__ASSIGNMENT__:
Please reproduce exactly the lines from the start of the records through the one containing "bit_at (word_update f", and nothing more.

Data extracted from a collection

Lemma word_update_wf f i ws : (∀ w, u64 w → u64 (f w)) → wf_bits ws → wf_bits (word_update f i ws).
Proof.
  intros Hf [Hlen Hws]. split.
  - unfold word_update, zlen. by rewrite length_alter.
  - apply Forall_alter; [done|]. intros w Hw Hu. auto.
Qed.

Lemma bit_at_word_update f i ws v :
  wf_bits ws → u16 v → 0 ≤ i →
  bit_at (word_update f i ws) v =
    if v / 64 =? i then Z.testbit (f (word_at ws i)) (v mod 64) else bit_at ws v.
Proof.
  intros Hws Hv%u16_word Hi. unfold bit_at, word_update, word_at at 1.
  destruct (Z.eqb_spec (v / 64) i) as [<-|Hne].
  - pose proof (word_lookup ws (v / 64) Hws ltac:(lia)) as Hl. by rewrite list_lookup_alter_eq, Hl.
  - by rewrite list_lookup_alter_ne by lia.
Qed.

(** *** Word-wise combination *)

Lemma zip_with_wf f a b :
  (∀ x y, u64 x → u64 y → u64 (f x y)) → wf_bits a → wf_bits b → wf_bits (zip_with f a b).
Proof.
  intros Hf [Hla Ha] [Hlb Hb]. split.
  - unfold zlen in *. rewrite length_zip_with. lia.
  - rewrite Forall_lookup in Ha, Hb |- *. intros i z.
    rewrite lookup_zip_with_Some. intros (x & y & -> & Hx & Hy). eauto.
Qed.

Lemma bit_at_zip_with f a b v :
  wf_bits a → wf_bits b → u16 v →
  bit_at (zip_with f a b) v = Z.testbit (f (word_at a (v / 64)) (word_at b (v / 64))) (v mod 64).
Proof.
  intros Ha Hb Hv%u16_word. unfold bit_at at 1, word_at at 1.
  by rewrite lookup_zip_with, !word_lookup by (done || lia).
Qed.
Lemma bitwise_and_result : is_result (op_words Z.land a b) (bitwise_and a b).
Proof using All. unfold bitwise_and. kernel_result. Qed.
Lemma bitwise_or_result : is_result (op_words Z.lor a b) (bitwise_or a b).
Proof using All. unfold bitwise_or. kernel_result. Qed.
Lemma bitwise_and_not_result : is_result (op_words and_not_word a b) (bitwise_and_not a b).
Proof using All. unfold bitwise_and_not. repeat case_match; [rewrite <-op_words_andnot.. | |]; kernel_result. Qed.

Lemma and_inplace_result : is_result_inplace (op_words Z.land a b) (and_inplace a b).
Proof using All. unfold and_inplace. kernel_result. Qed.
Lemma or_inplace_result : is_result_inplace (op_words Z.lor a b) (or_inplace a b).
Proof using All. unfold or_inplace. kernel_result. Qed.
Lemma and_not_inplace_result : is_result_inplace (op_words and_not_word a b) (and_not_inplace a b).
Proof using All. unfold and_not_inplace. repeat case_match; [rewrite <-op_words_andnot.. | |]; kernel_result. Qed.
End entry_points.

(** The result position by position. *)
Lemma bit_at_and a b v :
  wf_bits a → wf_bits b → u16 v → bit_at (op_words Z.land a b) v = bit_at a v && bit_at b v.
Proof. intros Ha Hb Hv. unfold op_words. rewrite bit_at_zip_with by done. apply Z.land_spec. Qed.

Lemma bit_at_or a b v :
  wf_bits a → wf_bits b → u16 v → bit_at (op_words Z.lor a b) v = bit_at a v || bit_at b v.
Proof. intros Ha Hb Hv. unfold op_words. rewrite bit_at_zip_with by done. apply Z.lor_spec. Qed.

Lemma bit_at_and_not a b v :
  wf_bits a → wf_bits b → u16 v →
  bit_at (op_words and_not_word a b) v = bit_at a v && negb (bit_at b v).
Proof.
  intros Ha Hb Hv. pose proof (u16_word v Hv) as [_ Hm]. unfold op_words, and_not_word.
  rewrite bit_at_zip_with, Z.land_spec, u64_not_testbit by (done || lia).
  by rewrite (proj2 (Z.ltb_lt _ 64)), xorb_true_r by lia.
Qed.
(* ===== verification/Extract.v ===== *)
(** * Extract: from a bit array to its sorted values

    [src/minnal_db/src/index/simd_support/extract.rs]: the bit-by-bit scalar loop,
    the byte-table expansion of a word, and the NEON, AVX2 and AVX-512 scans that
    skip groups of zero words.  All of them return the set positions in ascending
    order; [u16] additions are the wrapping ones and never wrap here. *)
From S2P Require Import Prelude Slices ArrayMerge Words.

Definition DENSE_EXTRACT_THRESHOLD : Z := 1024.

(** ** Compile-time tables *)

(** One row: the drained positions of a byte, padded with zeros to eight entries. *)
Definition bit_positions_row (byte : Z) : list Z := take 8 (drain 64 byte ++ replicate 8 0).
Definition BIT_POSITIONS : list (list Z) := bit_positions_row <$> seqZ 0 256.
Definition BIT_COUNTS : list Z := count_ones <$> seqZ 0 256.

(** ** Expanding one word through the tables *)

Definition byte_positions (byte_base byte : Z) : list Z :=
  let n := default 0 (BIT_COUNTS !! Z.to_nat byte) in
  let row := default [] (BIT_POSITIONS !! Z.to_nat byte) in
  (λ j, u16_add byte_base (default 0 (row !! Z.to_nat j))) <$> seqZ 0 n.

Definition push_word_positions (word base : Z) : list Z :=
  seqZ 0 8 ≫= λ byte_idx,
    let byte := Z.land (Z.shiftr word (u16_mul byte_idx 8)) 255 in
    if byte =? 0 then []
    else byte_positions (u16_add base (u16_mul byte_idx 8)) byte.

(** ** Loops over the words *)

(** Every loop appends, word by word, what [f word_idx word] pushes. *)
Fixpoint per_word (f : Z → Z → list Z) (word_idx : Z) (bits : list Z) : list Z :=
  match bits with
  | [] => []
  | word :: bits => f word_idx word ++ per_word f (word_idx + 1) bits
  end.

Definition extract_scalar (bits : list Z) : list Z :=
  per_word (λ i word, (λ bit_pos, u16_add (u16_mul (wrap 16 i) 64) bit_pos) <$> drain 64 word) 0 bits.

Definition word_positions_at (word_idx word : Z) : list Z :=
  push_word_positions word (wrap 16 (word_idx * 64)).

Definition extract_dense_lookup (bits : list Z) : list Z :=
  per_word (λ word_idx word, if word =? 0 then [] else word_positions_at word_idx word) 0 bits.

(** [for chunk in 0..chunks] over registers of [W] words. *)
Fixpoint per_chunk (W : nat) (f : Z → list Z → list Z) (base_word : Z) (bits : list Z) (chunks : nat) : list Z :=
  match chunks with
  | O => []
  | S chunks => f base_word (take W bits) ++ per_chunk W f (base_word + Z.of_nat W) (drop W bits) chunks
  end.

(** NEON: the maximum over the 32-bit lanes is zero iff both words are. *)
Definition u32_lanes (chunk : list Z) : list Z :=
  chunk ≫= λ w, [Z.land w (2 ^ 32 - 1); Z.shiftr w 32].
Definition vmaxv (lanes : list Z) : Z := foldr Z.max 0 lanes.
Definition neon_group (base_word : Z) (chunk : list Z) : list Z :=
  if vmaxv (u32_lanes chunk) =? 0 then []
  else
    let w0 := word_at chunk 0 in
    let w1 := word_at chunk 1 in
    (if w0 =? 0 then [] else word_positions_at base_word w0) ++
    (if w1 =? 0 then [] else word_positions_at (base_word + 1) w1).
Definition extract_dense_neon (bits : list Z) : list Z :=
  per_chunk 2 neon_group 0 bits (Z.to_nat BITSET_WORDS / 2).

(** x86: one mask bit per lane equal to zero. *)
Fixpoint zero_mask (chunk : list Z) : Z :=
  match chunk with
  | [] => 0
  | w :: chunk => (if w =? 0 then 1 else 0) + 2 * zero_mask chunk
  end.
Definition u8_not (m : Z) : Z := Z.lxor m 255.

Definition mask_group (nonzero_mask : Z) (base_word : Z) (chunk : list Z) : list Z :=
  if nonzero_mask =? 0 then []
  else drain 64 nonzero_mask ≫= λ lane, word_positions_at (base_word + lane) (word_at chunk lane).
Definition avx2_group (base_word : Z) (chunk : list Z) : list Z :=
  mask_group (Z.land (u8_not (zero_mask chunk)) 15) base_word chunk.
Definition avx512_group (base_word : Z) (chunk : list Z) : list Z :=
  mask_group (u8_not (zero_mask chunk)) base_word chunk.
Definition extract_dense_avx2 (bits : list Z) : list Z :=
  per_chunk 4 avx2_group 0 bits (Z.to_nat BITSET_WORDS / 4).
Definition extract_dense_avx512 (bits : list Z) : list Z :=
  per_chunk 8 avx512_group 0 bits (Z.to_nat BITSET_WORDS / 8).

Definition extract_bitset_to_values `{Cpu} (bits : list Z) (cardinality : Z) : list Z :=
  if DENSE_EXTRACT_THRESHOLD <=? cardinality then
    if target_x86_64 && avx512f then extract_dense_avx512 bits
    else if target_x86_64 && avx2 then extract_dense_avx2 bits
    else if target_aarch64 then extract_dense_neon bits
    else extract_dense_lookup bits
  else extract_scalar bits.

(** ** The tables list the bits of every byte *)

Lemma byte_table byte :
  0 ≤ byte < 2 ^ 8 →
  (λ j, default 0 (default [] (BIT_POSITIONS !! Z.to_nat byte) !! Z.to_nat j)) <$>
    seqZ 0 (default 0 (BIT_COUNTS !! Z.to_nat byte)) = word_bits byte.
Proof.
  intros Hb.
  assert (Forall (λ byte, (λ j, default 0 (default [] (BIT_POSITIONS !! Z.to_nat byte) !! Z.to_nat j)) <$>
    seqZ 0 (default 0 (BIT_COUNTS !! Z.to_nat byte)) = word_bits byte) (seqZ 0 256)) as Hall
    by (apply (bool_decide_eq_true_1 _); vm_compute; reflexivity).
  rewrite Forall_forall in Hall. apply Hall, elem_of_seqZ. lia.
Qed.

Lemma byte_positions_spec byte_base byte :
  0 ≤ byte < 2 ^ 8 → 0 ≤ byte_base ≤ 65528 →
  byte_positions byte_base byte = Z.add byte_base <$> word_bits byte.
Proof.
  intros Hb Hbase. unfold byte_positions. cbv zeta. rewrite <-(byte_table byte Hb).
  rewrite <-list_fmap_compose. apply list_fmap_ext. intros i j Hj. cbn. apply u16_add_small.
  assert (default 0 (default [] (BIT_POSITIONS !! Z.to_nat byte) !! Z.to_nat j) ∈ word_bits byte) as Hin.
  { rewrite <-(byte_table byte Hb). apply list_elem_of_fmap. exists j. split; [done|].
    by eapply list_elem_of_lookup_2. }
  apply elem_of_word_bits in Hin as [Hr Ht].
  destruct (decide (default 0 (default [] (BIT_POSITIONS !! Z.to_nat byte) !! Z.to_nat j) < 8)); [lia|].
  by rewrite (testbit_above 8) in Ht by lia.
Qed.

__ANSWER TO THIS PROBLEM__:
Lemma word_update_wf f i ws : (∀ w, u64 w → u64 (f w)) → wf_bits ws → wf_bits (word_update f i ws).
Proof.
  intros Hf [Hlen Hws]. split.
  - unfold word_update, zlen. by rewrite length_alter.
  - apply Forall_alter; [done|]. intros w Hw Hu. auto.
Qed.

Lemma bit_at_word_update f i ws v :
  wf_bits ws → u16 v → 0 ≤ i →
  bit_at (word_update f i ws) v =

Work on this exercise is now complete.